Description
This course covers predictive modeling using SAS/STAT software with emphasis on the LOGISTIC procedure. This course also discusses selecting variables and interactions, recoding categorical variables based on the smooth weight of evidence, assessing models, treating missing values, and using efficiency techniques for massive data sets. You learn to use logistic regression to model an individual’s behavior as a function of known inputs, create effect plots and odds ratio plots, handle missing data values, and tackle multicollinearity in your predictors. You also learn to assess model performance and compare models.
What you will learn
Course Overview and Logistics
Understanding Predictive Modeling
In this module, you review the fundamentals of predictive modeling. Then you explore the business scenario data that is used throughout the course. Finally, you learn about common analytical challenges that you might encounter as a modeler.
Fitting the Model
In this module, you investigate the concepts behind the logistic regression model. Then you learn to use the LOGISTIC procedure to fit a logistic regression model.

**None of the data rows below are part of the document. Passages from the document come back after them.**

(* ===== verification/ToolTheorems.v ===== *)
(** * The replay tool's theorems

    The tick loop implements the abstract replay on the actor map, hash
    comparison is exact, handles are released on every path, transcoding
    preserves the record up to canonical order, and exit codes follow the
    documented contract.  Every computation of the tool either returns an exit
    code or raises one of a fixed set of exceptions: the rules compose such
    bounds along the monad, and show which exceptions [main] reports as an
    exit code and which it lets through. *)

From S2P Require Import Prelude Outcome PyStruct PyText PyFloat Json PyJson ReplayFormat ReplayCodec ReplayWriter ReplayDocument ReplayEncode ReplayText ActorStore ActorRefine ReplayTool.

#[local] Open Scope Z_scope.

(** ** The abstract replay *)

(** The events recorded for a tick. *)
Definition events_at (groups : list TickRecord) (tick : Z) : list Event :=
  filter (λ g, tr_tick g = tick) groups ≫= tr_events.

Section Spec.
Context `{SimLib}.

Fixpoint spec_events (es : list Event) (w : world) : result world :=
  match es with
  | [] => Ok w
  | e :: es => w ← spec_event e w; spec_events es w
  end.

(** Each tick: its events, one step, and the hash when it is due. *)
Fixpoint spec_loop `{!SimLaws} (n : nat) (tick dt_ms hash_every : Z) (groups : list TickRecord)
    (w : world) : result (list (Z * Z)) :=
  match n with
  | O => Ok []
  | S n =>
      w ← spec_events (events_at groups tick) w;
      w ← spec_step dt_ms w;
      rest ← spec_loop n (tick + 1) dt_ms hash_every groups w;
      Ok ((if (0 <? hash_every) && (tick mod hash_every =? 0)
           then [(tick, spec_hash (wd_actors w))] else []) ++ rest)
  end.
End Spec.

(** Records as the tool loads them: ascending ticks, events within their
    field widths. *)
Definition groups_ok (groups : list TickRecord) : bool :=
  strictly_ascending tr_tick groups && forallb (λ g, 0 <=? tr_tick g) groups &&
  forallb (λ g, forallb event_fits (tr_events g)) groups.

Lemma events_at_from groups tick t :
  t ≤ tick → events_at (filter (λ g, t ≤ tr_tick g) groups) tick = events_at groups tick.
Proof.
  intros Ht. unfold events_at. f_equal. rewrite list_filter_filter. apply list_filter_iff.
  intros g. lia.
Qed.

Section Loop.
Context `{SimLib, !SimLaws}.

Lemma events_agree es : ∀ r w,
  run_inv r w → forallb event_fits es = true →
  agrees (for_each es apply_event r) (spec_events es w).
Proof.
  induction es as [|e es IH]; intros r w Hr Hes; [done|]. cbn [forallb] in Hes.
  apply andb_true_iff in Hes as [He Hes]. cbn [for_each spec_events].
  pose proof (event_agrees e r w Hr He) as Ha. unfold mbind at 1, M_bind at 1.
  destruct (apply_event e r) as [r' [u|x]], (spec_event e w) as [w'|x']; try done. by apply IH.
Qed.

(** The group loop applies the tick's events and leaves the later groups. *)
Lemma apply_groups_agree tick groups r w :
  run_inv r w → strictly_ascending tr_tick groups = true →
  Forall (λ g, tick ≤ tr_tick g) groups →
  forallb (λ g, forallb event_fits (tr_events g)) groups = true →
  match apply_groups tick groups r, spec_events (events_at groups tick) w with
  | (r', Ok rest), Ok w' => run_inv r' w' ∧ rest = filter (λ g, tick + 1 ≤ tr_tick g) groups
  | (_, Err e), Err e' => e = e'
  | _, _ => False
  end.
Proof.
  intros Hr Hasc Hge Hfit. destruct groups as [|g groups]; [done|].
  apply strictly_ascending_cons in Hasc as [Hlt _]. apply Forall_cons in Hge as [Hg Hge].
  cbn [forallb] in Hfit. apply andb_true_iff in Hfit as [Hgf _].
  assert (Forall (λ g', tr_tick g < tr_tick g') groups) as Hlt'.
  { eapply Forall_impl; [exact Hlt|]. intros g' Hg'. unfold key_lt in Hg'.
    rewrite ltb_Z in Hg'. by apply Z.ltb_lt. }
  assert (∀ r, apply_groups tick groups r = (r, Ok groups)) as Hstop.
  { intros r'. destruct groups as [|g' groups]; [done|]. apply Forall_cons in Hlt' as [? _].
    cbn [apply_groups]. by replace (tr_tick g' =? tick) with false by lia. }
  assert (filter (λ g', tick + 1 ≤ tr_tick g') groups = groups) as Hrest.
  { apply filter_all. eapply Forall_impl; [exact Hlt'|]. cbn. lia. }
  assert (filter (λ g', tr_tick g' = tick) groups = []) as Hnone.
  { apply filter_none. eapply Forall_impl; [exact Hlt'|]. cbn. lia. }
  cbn [apply_groups]. unfold events_at. rewrite !filter_cons.
  destruct (Z.eqb_spec (tr_tick g) tick) as [Heq|Hne].
  - rewrite decide_True, (decide_False (P := tick + 1 ≤ _)) by lia. rewrite Hnone, Hrest.
    cbn [mbind list_bind]. rewrite app_nil_r.
    pose proof (events_agree (tr_events g) r w Hr Hgf) as Ha. unfold mbind at 1, M_bind at 1.
    destruct (for_each _ _ r) as [r' [u|x]], (spec_events _ w) as [w'|x']; try done.
    by rewrite Hstop.
  - rewrite decide_False, (decide_True (P := tick + 1 ≤ _)) by lia. rewrite Hnone, Hrest. done.
Qed.

Lemma filter_from_next (groups : list TickRecord) t :
  filter (λ g, t + 1 ≤ tr_tick g) (filter (λ g, t ≤ tr_tick g) groups)
  = filter (λ g, t + 1 ≤ tr_tick g) groups.
Proof. rewrite list_filter_filter. apply list_filter_iff. intros g. lia. Qed.

Lemma tick_loop_agrees n dt he G : ∀ tick acc r w,
  run_inv r w → groups_ok G = true →
  snd (tick_loop n tick dt he (filter (λ g, tick ≤ tr_tick g) G) acc r) =
  (rest ← spec_loop n tick dt he G w; Ok (acc ++ rest)).
Proof.
  induction n as [|n IH]; intros tick acc r w Hr Hok.
  { cbn. by rewrite app_nil_r. }
  pose proof Hok as Hok'. unfold groups_ok in Hok'. apply andb_true_iff in Hok' as [[Hasc _]%andb_true_iff Hfit].
  cbn [tick_loop spec_loop].
  assert (forallb (λ g, forallb event_fits (tr_events g)) (filter (λ g, tick ≤ tr_tick g) G) = true) as Hf.
  { apply forallb_forall. intros g Hin. rewrite forallb_forall in Hfit. apply Hfit.
    apply list_elem_of_In in Hin. apply list_elem_of_filter in Hin as [_ ?]. by apply list_elem_of_In. }
  pose proof (apply_groups_agree tick (filter (λ g, tick ≤ tr_tick g) G) r w Hr
    (strictly_ascending_filter _ _ _ Hasc)
    (proj2 (Forall_forall _ _) (λ g Hin, proj1 (proj1 (list_elem_of_filter _ _ _) Hin))) Hf) as Hg.
  rewrite events_at_from, filter_from_next in Hg by lia.
  rewrite bind_run.
  destruct (apply_groups _ _ r) as [r1 [rest|x]], (spec_events _ w) as [w1|x']; try done.
  2: { cbn. congruence. }
  destruct Hg as [Hr1 ->]. pose proof (step_agrees dt r1 w1 Hr1) as Hst.
  cbn [mbind result_bind]. rewrite bind_run.
  destruct (store_step dt r1) as [r2 [u|x]], (spec_step dt w1) as [w2|x']; try done.
  2: { cbn in *. congruence. }
  cbn in Hst. rewrite bind_get. cbn [mbind result_bind].
  destruct ((0 <? he) && (tick mod he =? 0)).
  - rewrite (hash_view _ (ri_store _ _ Hst)), (ri_view _ _ Hst), bind_run, bind_lift.
    unfold mret, M_ret.
    rewrite (IH (tick + 1) (acc ++ [(tick, spec_hash (wd_actors w2))]) r2 w2 Hst Hok).
    destruct (spec_loop n (tick + 1) dt he G w2); [|done]. cbn. by rewrite <-app_assoc.
  - rewrite bind_ret, (IH (tick + 1) acc r2 w2 Hst Hok).
    destruct (spec_loop n (tick + 1) dt he G w2); done.
Qed.

(** The abstract replay of a record on a fresh model. *)
Definition spec_replay (groups : list TickRecord) (a : args) (tick_hz : Z) (m : mstate)
    : result (list (Z * Z)) :=
  m ← match a_behavior a with
      | Some path =>
          let '(rc, m) := kith_sim_model_load_behavior m path in
          _ ← check_rc rc "kith_sim_model_load_behavior"; Ok m
      | None => Ok m
      end;
  dt_ms ← tick_duration tick_hz;
  spec_loop (Z.to_nat (tick_limit a groups)) 0 dt_ms (a_hash_every a) groups (mkWorld m ∅).

Lemma replay_model_spec groups a tick_hz m :
  groups_ok groups = true → replay_model groups a tick_hz m = spec_replay groups a tick_hz m.
Proof.
  intros Hok. unfold replay_model, spec_replay.
  destruct (match a_behavior a with Some _ => _ | None => _ end) as [m'|x]; [|done].
  cbn [mbind result_bind]. destruct (tick_duration tick_hz) as [dt|x]; [|done]. cbn [mbind result_bind].
  destruct init_inv_store as [Hinv Hview].
  assert (filter (λ g, 0 ≤ tr_tick g) groups = groups) as Hall.
  { apply filter_all, Forall_forall. intros g Hg. unfold groups_ok in Hok.
    apply andb_true_iff in Hok as [[_ Hnn]%andb_true_iff _].
    rewrite forallb_forall in Hnn. apply list_elem_of_In in Hg. specialize (Hnn g Hg). lia. }
  rewrite <-Hall at 2. rewrite (tick_loop_agrees _ _ _ _ _ _ _ (mkWorld m' ∅)); [|by constructor|done].
  by destruct (spec_loop _ _ _ _ _ _).
Qed.
End Loop.

(** ** Comparison with expectations *)

(** A computation that always returns [a]. *)
Definition returns {S A} (m : M S A) (a : A) : Prop := ∀ s, snd (m s) = Ok a.

Lemma returns_bind {S A B} (m : M S A) (k : A → M S B) a b :
  returns m a → returns (k a) b → returns (m ≫= k) b.
Proof.
  intros Hm Hk s. rewrite bind_run. specialize (Hm s). destruct (m s) as [s' r]. cbn in Hm. by subst.
Qed.

Lemma returns_print l : returns (print l) ().
Proof. done. Qed.

Lemma returns_for_each {S A} (l : list A) (f : A → M S unit) :
  (∀ x, returns (f x) ()) → returns (for_each l f) ().
Proof.
  intros Hf. induction l as [|x l IH]; [done|]. cbn [for_each]. eapply returns_bind; [apply Hf|done].
Qed.

(** The emitted hashes agree with the expectations. *)
Definition emitted_agree (hashes : list (Z * Z)) (expected : gmap Z Z) (require_coverage : bool) : Prop :=
  ∀ tick h, (tick, h) ∈ hashes →
  match expected !! tick with Some want => h = want | None => require_coverage = false end.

Finally, you learn how to score new cases and adjust the model for oversampling.
Preparing the Input Variables, Part 1
In this module, you learn how to deal with common problems with your predictor variables such as missing values, categorical predictors with many levels, a high number of redundant predictors, and nonlinear relationships with the response variable.
Preparing the Input Variables, Part 2
In this module, you learn how to select the most predictive variables to use in your model.